**Data for review**:
(** * ResponseProcessor of chat-controller.js: reasoning/answer splitting

    A shallow embedding of the [ResponseProcessor] module of
    [src/js/chat-controller.js] (lines 115-290): the two parsers
    [processCoTResponse] and [processPartialCoTResponse], the formatter
    [formatResponseForDisplay] and [resetState], together with the string
    and regular-expression primitives they call.

    JavaScript strings are sequences of UTF-16 code units; they are modelled
    as lists of code units.  The module-level variables
    [lastThinkingContent], [lastAnswerContent] and [isThinking] are an
    explicit state threaded through a small state-and-exception monad.

    Part IV covers the code around the parsers: the thinking flag, the
    callback of the streaming handlers of [ModelHandler], and the two
    rendering functions of [src/js/ui-controller.js],
    [formatTextWithReasoningHighlights] and [formatCodeBlocks]. *)

From Stdlib Require Import List NArith Ascii String Bool Arith Lia.
Import ListNotations.

Set Implicit Arguments.

(* ================================================================== *)
(** * Part I: definitions *)
(* ================================================================== *)

(** ** JavaScript strings *)

Definition codeUnit := N.
Definition jsstring := list codeUnit.
Lemma unreadable_body_is_reported_witness :
  ApplyChange.POST (Posix.host [] Examples.absent [])
    {| req_url := lit "http://localhost:3000/api/apply-change";
       req_json := inr (Exn (lit "SyntaxError") (lit "Unexpected end of JSON input"));
       req_header := fun _ => None |}
    (Posix.boot Examples.project)
  = (Ok (failed_with (lit "SyntaxError: Unexpected end of JSON input")),
     Posix.boot Examples.project).
Proof.
  exact (proj2 (proj2 (proj2
           (@unreadable_body_is_reported (Posix.host [] Examples.absent [])
              {| req_url := lit "http://localhost:3000/api/apply-change";
                 req_json := inr (Exn (lit "SyntaxError")
                                      (lit "Unexpected end of JSON input"));
                 req_header := fun _ => None |}
              (Posix.boot Examples.project) _ eq_refl)))).
Defined.

(** X9. A request whose body is the JSON value [null]: virtual-showcase
    and runway read it as an empty object and answer 400 (missing design);
    flatlay-render reads a property of [null] and answers 500 with the
    message of that TypeError; apply-change destructures [null], which
    raises another TypeError, and answers 500 with that error rendered as a
    string. No handler has any effect. *)
Theorem null_body_by_handler (h : Host) (req : Request) (st : state) :
  req_json req = inl VNull ->
  VirtualShowcase.POST h req st = (Ok missing_design_id, st)
  /\ Runway.POST h req st = (Ok missing_design_id, st)
  /\ FlatlayRender.POST h req st
     = (Ok (failed_with (exn_message (error_of h (NullProperty VNull)))), st)
  /\ ApplyChange.POST h req st
     = (Ok (failed_with (exn_to_string (error_of h (NullDestructure VNull)))),
        st)
  /\ exn_name (error_of h (NullProperty VNull)) = lit "TypeError"
  /\ exn_name (error_of h (NullDestructure VNull)) = lit "TypeError".
Proof.
  intros Hjson.
  unfold FlatlayRender.POST, VirtualShowcase.POST, Runway.POST, ApplyChange.POST,
    try_catch, bind, request_json.
  rewrite Hjson. repeat split.
Qed.

Lemma null_body_by_handler_witness :
  FlatlayRender.POST (Posix.host [] Examples.absent [])
    (Examples.post "flatlay-render" VNull) (Posix.boot Examples.project)
  = (Ok (failed_with (lit "Cannot read properties of null (reading 'design')")),
     Posix.boot Examples.project)
  /\ ApplyChange.POST (Posix.host [] Examples.absent [])
       (Examples.post "apply-change" VNull) (Posix.boot Examples.project)
     = (Ok (failed_with
              (lit "TypeError: Cannot destructure property 'design' of 'body' as it is null.")),
        Posix.boot Examples.project).
Proof.
  split.
  - exact (proj1 (proj2 (proj2
             (@null_body_by_handler (Posix.host [] Examples.absent [])
                (Examples.post "flatlay-render" VNull)
                (Posix.boot Examples.project) eq_refl)))).
  - exact (proj1 (proj2 (proj2 (proj2
             (@null_body_by_handler (Posix.host [] Examples.absent [])
                (Examples.post "apply-change" VNull)
                (Posix.boot Examples.project) eq_refl))))).
Defined.

(* ================================================================== *)
(** * A worker that cannot be started *)
(* ================================================================== *)

Lemma triple_spawn_fails (h : Host) (message : jsstring)
      (cmd : jsstring) (args : list jsstring) (P E : state -> Prop) :
  worker_fails h message ->
  triple P (spawn h cmd args)
         (fun r _ => r = SpawnError message /\ True) E.
Proof.
  intros Hw st _. unfold spawn. specialize (Hw cmd args (fs st)).
  destruct (run_worker h cmd args (fs st)) as [r disk]. now split.
Qed.

Ltac after_failed_spawn Hw :=
  eapply triple_bind; [apply (triple_spawn_fails _ _ _ _ Hw)|intros ?];
  apply triple_assume; intros ->.

Section WorkerFails.
Variable h : Host.
Variable message : jsstring.
Hypothesis Hw : worker_fails h message.

Lemma runway_reports_spawn_error (req : Request) :
  triple unspawned (Runway.POST h req)
    (fun r st => spawned (trace st) ->
                 r = failed_with (lit "spawn error: " ++ message))
    (fun st => ~ spawned (trace st)).
Proof.
  unfold Runway.POST.
  apply triple_try_catch; [|intros e; apply triple_ret_caught].
  apply triple_request_json; [exact unspawned_not_spawned|intros body _].
  cbv zeta.
  destruct (negb _ || negb _);
    [apply (triple_ret_unspawned _ unspawned_not_spawned)|].
  do 5 run_quiet unspawned_not_spawned.
  after_failed_spawn Hw.
  now apply triple_ret.
Qed.

Lemma showcase_reports_spawn_error (req : Request) :
  triple unspawned (VirtualShowcase.POST h req)
    (fun r st => spawned (trace st) ->
                 r = failed_with (lit "spawn error: " ++ message))
    (fun st => ~ spawned (trace st)).
Proof.
  unfold VirtualShowcase.POST.
  apply triple_try_catch; [|intros e; apply triple_ret_caught].
  apply triple_request_json; [exact unspawned_not_spawned|intros body _].
  cbv zeta.
  destruct (negb _ || negb _);
    [apply (triple_ret_unspawned _ unspawned_not_spawned)|].
  do 5 run_quiet unspawned_not_spawned.
  after_failed_spawn Hw.
  now apply triple_ret.
Qed.

Lemma flatlay_reports_spawn_error (req : Request) :
  triple unspawned (FlatlayRender.POST h req)
    (fun r st => spawned (trace st) ->
                 r = failed_with (lit "spawn error: " ++ message))
    (fun st => ~ spawned (trace st)).
Proof.
  unfold FlatlayRender.POST.
  apply triple_try_catch; [|intros e; apply triple_ret_caught].
  apply triple_request_json; [exact unspawned_not_spawned|intros body _].
  run_quiet unspawned_not_spawned. cbv zeta.
  destruct (negb _);
    [apply (triple_ret_unspawned _ unspawned_not_spawned)|].
  do 3 run_quiet unspawned_not_spawned.
  after_failed_spawn Hw.
  now apply triple_ret.
Qed.

Lemma apply_change_reports_spawn_error (req : Request) :
  triple unspawned (ApplyChange.POST h req)
    (fun r st => spawned (trace st) ->
                 r = failed_with (lit "Failed to spawn python: " ++ message))
    (fun st => ~ spawned (trace st)).
Proof.
  unfold ApplyChange.POST.
  apply triple_try_catch; [|intros e; apply triple_ret_caught].
  apply triple_request_json; [exact unspawned_not_spawned|intros body _].
  run_quiet unspawned_not_spawned. cbv zeta.
  destruct (negb _ || negb _);
    [apply (triple_ret_unspawned _ unspawned_not_spawned)|].
  do 7 run_quiet unspawned_not_spawned.
  after_failed_spawn Hw.
  now apply triple_ret.
Qed.
End WorkerFails.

**Activity**: Every line that holds the string "NullDestructure" must be copied from the records above.

**Answer for the task**:
     = (Ok (failed_with (exn_to_string (error_of h (NullDestructure VNull)))),
  /\ exn_name (error_of h (NullDestructure VNull)) = lit "TypeError".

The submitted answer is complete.